ASSIGNMENT:
Below is a set of records; print all of them exactly as written.

INPUT:
====
Lemma other_lines_length : forall s, (List.length (experienceLines s ++ contentLines s) <= 2)%nat.
Proof.
  intros s. rewrite length_app. unfold experienceLines, contentLines.
  repeat match goal with |- context [if ?b then _ else _] => destruct b end; cbn; lia.
Qed.

Lemma explanation_lines : forall s r job,
  In (role s) [100; 85; 70; 50; 20] ->
  let e := MatcherText.generateMatchExplanation s r job in
  (List.length e <= 3)%nat /\
  ((exists t, In (strongLine t) e) <-> 85 <= role s) /\
  (In "Related to your career experience" e <-> role s = 70).
Proof.
  intros s r job Hr e. subst e. rewrite explanation_split.
  pose proof (other_lines s) as HO. pose proof (other_lines_length s) as HL.
  generalize dependent (experienceLines s ++ contentLines s)%list. intros L HO HL.
  unfold roleLines. generalize (titleOrBackground r) as t0. intros t0.
  assert (NS : forall t, ~ In (strongLine t) L) by (intros t H; exact (strong_not_other t (HO _ H))).
  assert (NR : ~ In "Related to your career experience" L) by (intros H; exact (related_not_other (HO _ H))).
  destruct Hr as [E|[E|[E|[E|[E|[]]]]]]; rewrite <- E; cbn [Z.leb Z.compare Pos.compare Pos.compare_cont app];
  (split; [cbn [List.length]; lia|split; split]); cbn [In];
  first [ intros; lia
        | intros _; exists t0; left; reflexivity
        | intros (t & [H|H]); [destruct (related_not_strong t (eq_sym H))|destruct (NS t H)]
        | intros (t & H); destruct (NS t H)
        | intros [H|H]; [destruct (related_not_strong t0 H)|destruct (NR H)]
        | intros H; destruct (NR H)
        | intros _; left; reflexivity
        ].
Qed.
====
ANSWER FOR THE TASK:
Lemma other_lines_length : forall s, (List.length (experienceLines s ++ contentLines s) <= 2)%nat.
Proof.
  intros s. rewrite length_app. unfold experienceLines, contentLines.
  repeat match goal with |- context [if ?b then _ else _] => destruct b end; cbn; lia.
Qed.

Lemma explanation_lines : forall s r job,
  In (role s) [100; 85; 70; 50; 20] ->
  let e := MatcherText.generateMatchExplanation s r job in
  (List.length e <= 3)%nat /\
  ((exists t, In (strongLine t) e) <-> 85 <= role s) /\
  (In "Related to your career experience" e <-> role s = 70).
Proof.
  intros s r job Hr e. subst e. rewrite explanation_split.
  pose proof (other_lines s) as HO. pose proof (other_lines_length s) as HL.
  generalize dependent (experienceLines s ++ contentLines s)%list. intros L HO HL.
  unfold roleLines. generalize (titleOrBackground r) as t0. intros t0.
  assert (NS : forall t, ~ In (strongLine t) L) by (intros t H; exact (strong_not_other t (HO _ H))).
  assert (NR : ~ In "Related to your career experience" L) by (intros H; exact (related_not_other (HO _ H))).
  destruct Hr as [E|[E|[E|[E|[E|[]]]]]]; rewrite <- E; cbn [Z.leb Z.compare Pos.compare Pos.compare_cont app];
  (split; [cbn [List.length]; lia|split; split]); cbn [In];
  first [ intros; lia
        | intros _; exists t0; left; reflexivity
        | intros (t & [H|H]); [destruct (related_not_strong t (eq_sym H))|destruct (NS t H)]
        | intros (t & H); destruct (NS t H)
        | intros [H|H]; [destruct (related_not_strong t0 H)|destruct (NR H)]
        | intros H; destruct (NR H)
        | intros _; left; reflexivity
        ].
Qed.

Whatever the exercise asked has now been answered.